(** Where a moving average is used: its window, its objects, and what it was initialized with. *)
Record ma_setup (f : q_format) (target : filter_abi) (sizeof_ctx px po : Z) (n : nat)
    (old c : moving_average Z linears_accum_t) (state : array Z) (capacity : Z) : Prop := {
  su_window : 0 < Z.of_nat n < 18446744073709551616;
  su_capacity : Z.of_nat n <= capacity <= Z.of_nat (length (cells state));
  su_init : moving_average_init (H := fixed_format f) target sizeof_ctx (Some (px, old)) (Z.of_nat n)
    (Some state) capacity = (LINEARS_OK, Some (px, c));
  su_context : filters_overlap px sizeof_ctx po (sizeof_signal target) = false;
  su_state : filters_overlap po (sizeof_signal target) (base state) (Z.of_nat n * sizeof_signal target) = false;
}.

Lemma ma_setup_drive f target sizeof_ctx px po n old c state capacity o inputs :
  ma_setup f target sizeof_ctx px po n old c state capacity -> Forall (q_repr f) inputs ->
  (drive (moving_average_step (H := fixed_format f) target sizeof_ctx) (Some (px, c)) (Some (po, o)) inputs).1
    = map success (mean_model n (replicate n 0) inputs).
Proof.
  intros [Hn Hcap Hinit D1 D2] Hin. apply moving_average_drive_ok with (b := base state); try done.
  by apply (moving_average_init_holds f n Hn target sizeof_ctx px old c state capacity).
Qed.

Lemma mean_model_app n pre : forall h inputs,
  mean_model n h (pre ++ inputs) = mean_model n h pre ++ mean_model n (fold_left (fun h x => shift_in n x h) pre h) inputs.
Proof. induction pre as [|x pre IH]; intros h inputs; cbn; [done|]. by rewrite IH. Qed.

(** After k equal samples the k newest entries of the history are that sample. *)
Lemma history_saturates n x k h : length h = n -> (k <= n)%nat -> (0 < n)%nat ->
  fold_left (fun h x => shift_in n x h) (replicate k x) h = replicate k x ++ take (n - k) h.
Proof.
  intros Hl Hk Hn. revert h Hl. induction k as [|k IH]; intros h Hl.
  - cbn. rewrite Nat.sub_0_r, take_ge by lia. done.
  - cbn [replicate fold_left]. rewrite IH by (lia || by apply shift_in_length). unfold shift_in.
    replace (n - k)%nat with (S (n - S k)) by lia. cbn [take firstn].
    rewrite take_take, Nat.min_l by lia.
    change (x :: take (n - S k) h) with ([x] ++ take (n - S k) h). rewrite app_assoc.
    by rewrite <- (replicate_S_end k x).
Qed.

(** C26. A moving average never fails and never drifts: initialized with a window of n slots, it returns
    for every sample the mean of the last n samples (zeros before the first), rounded once, however
    many samples have passed through its running sum. *)
Theorem moving_average_refines_mean (f : q_format) (target : filter_abi) (sizeof_ctx px po : Z) (n : nat)
    (old c : moving_average Z linears_accum_t) (state : array Z) (capacity o : Z) (inputs : list Z) :
  ma_setup f target sizeof_ctx px po n old c state capacity -> Forall (q_repr f) inputs ->
  (drive (moving_average_step (H := fixed_format f) target sizeof_ctx) (Some (px, c)) (Some (po, o)) inputs).1
    = map success (mean_model n (replicate n 0) inputs).
Proof. apply ma_setup_drive. Qed.

(** A moving average reaches a constant input in exactly one window: whatever was fed before, after n
    equal samples the call returns that sample. *)
Theorem moving_average_settles (f : q_format) (target : filter_abi) (sizeof_ctx px po : Z) (n : nat)
    (old c : moving_average Z linears_accum_t) (state : array Z) (capacity o x : Z) (inputs : list Z) :
  ma_setup f target sizeof_ctx px po n old c state capacity -> Forall (q_repr f) inputs -> q_repr f x ->
  last (drive (moving_average_step (H := fixed_format f) target sizeof_ctx) (Some (px, c)) (Some (po, o))
          (inputs ++ replicate n x)).1 (LINEARS_ERROR_ARGUMENT, None) = success x.
Proof.
  intros Hs Hin Hx. pose proof (su_window _ _ _ _ _ _ _ _ _ _ Hs) as Hn.
  rewrite (ma_setup_drive _ _ _ _ _ _ _ _ _ _ _ _ Hs) by (apply Forall_app; split; [done|by apply Forall_replicate]).
  destruct n as [|m]; [lia|]. rewrite (replicate_S_end m x), app_assoc, mean_model_app, map_app. cbn [mean_model map].
  rewrite last_last. f_equal. rewrite fold_left_app.
  set (h := fold_left _ inputs _).
  assert (length h = S m) as Hl.
  { unfold h. assert (length (replicate (S m) 0%Z) = S m) as Hr by apply length_replicate. revert Hr.
    generalize (replicate (S m) 0%Z). clear - Hn. induction inputs as [|y rest IH]; intros k Hk; cbn; [done|].
    apply IH. apply shift_in_length; [done|lia]. }
  rewrite history_saturates by lia. unfold shift_in.
  rewrite Nat.sub_succ, Nat.sub_0_r, take_app_length' by (by rewrite length_replicate).
  change (x :: replicate m x) with (replicate (S m) x). rewrite total_replicate, Z.mul_comm. apply div_nearest_1. lia.
Qed.

(** ** Witnesses *)

(** Two taps, 1/2 each; then a sum above +1. *)
Lemma fir_refines_witness :
  (drive (fir_step (H := fixed_format Q15) q15_target 32)
     (Some (100, mk_fir (mk_array 500 [1073741824; 1610612736]) (mk_array 400 [0; 0]) 2 0)) (Some (200, 7))
     [1000; 2000; 32767; 32767]).1
  = [(LINEARS_OK, Some 500); (LINEARS_OK, Some 1750); (LINEARS_OK, Some 17884); (LINEARS_ERROR_RANGE, Some 17884)].
Proof.
  rewrite (fir_refines_convolution Q15 q15_target 32 100 200 7 2 2 (mk_fir (mk_array 1 []) (mk_array 1 []) 9 9)
    _ (mk_array 500 [1073741824; 1610612736]) (mk_array 400 [5; 6])).
  - vm_compute. reflexivity.
  - cbn. lia.
  - cbn. lia.
  - lia.
  - repeat constructor; rlia.
  - repeat constructor; rlia.
  - vm_compute. reflexivity.
  - split; [|split]; vm_compute; reflexivity.
Defined.

Lemma q15_average_setup :
  ma_setup Q15 q15_target 32 100 200 3 (mk_moving_average (mk_array 1 []) 9 9 (mk_accum 5 5))
    (mk_moving_average (mk_array 400 [0; 0; 0]) 3 0 (mk_accum 0 0)) (mk_array 400 [5; 6; 7]) 3.
Proof. split; [lia|cbn; lia|vm_compute; reflexivity..]. Defined.

Lemma moving_average_refines_witness :
  (drive (moving_average_step (H := fixed_format Q15) q15_target 32)
     (Some (100, mk_moving_average (mk_array 400 [0; 0; 0]) 3 0 (mk_accum 0 0))) (Some (200, 7)) [32767; -32768; 1000; 5]).1
  = map success [10922; 0; 333; -10588].
Proof.
  rewrite (moving_average_refines_mean _ _ _ _ _ _ _ _ _ _ _ _ q15_average_setup);
    [vm_compute; reflexivity|repeat constructor; rlia].
Defined.

Lemma moving_average_settles_witness :
  last (drive (moving_average_step (H := fixed_format Q15) q15_target 32)
     (Some (100, mk_moving_average (mk_array 400 [0; 0; 0]) 3 0 (mk_accum 0 0))) (Some (200, 7))
     ([32767; -32768] ++ replicate 3 1000)).1 (LINEARS_ERROR_ARGUMENT, None) = success 1000.
Proof.
  apply (moving_average_settles _ _ _ _ _ _ _ _ _ _ _ _ _ q15_average_setup); [repeat constructor; rlia|cbn; rlia].
Defined.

....

- **BRIEF**: Every line above with the word "returns" belongs in the answer, copied as written.

- **EXERCISE ANSWER**:
(** C26. A moving average never fails and never drifts: initialized with a window of n slots, it returns
    equal samples the call returns that sample. *)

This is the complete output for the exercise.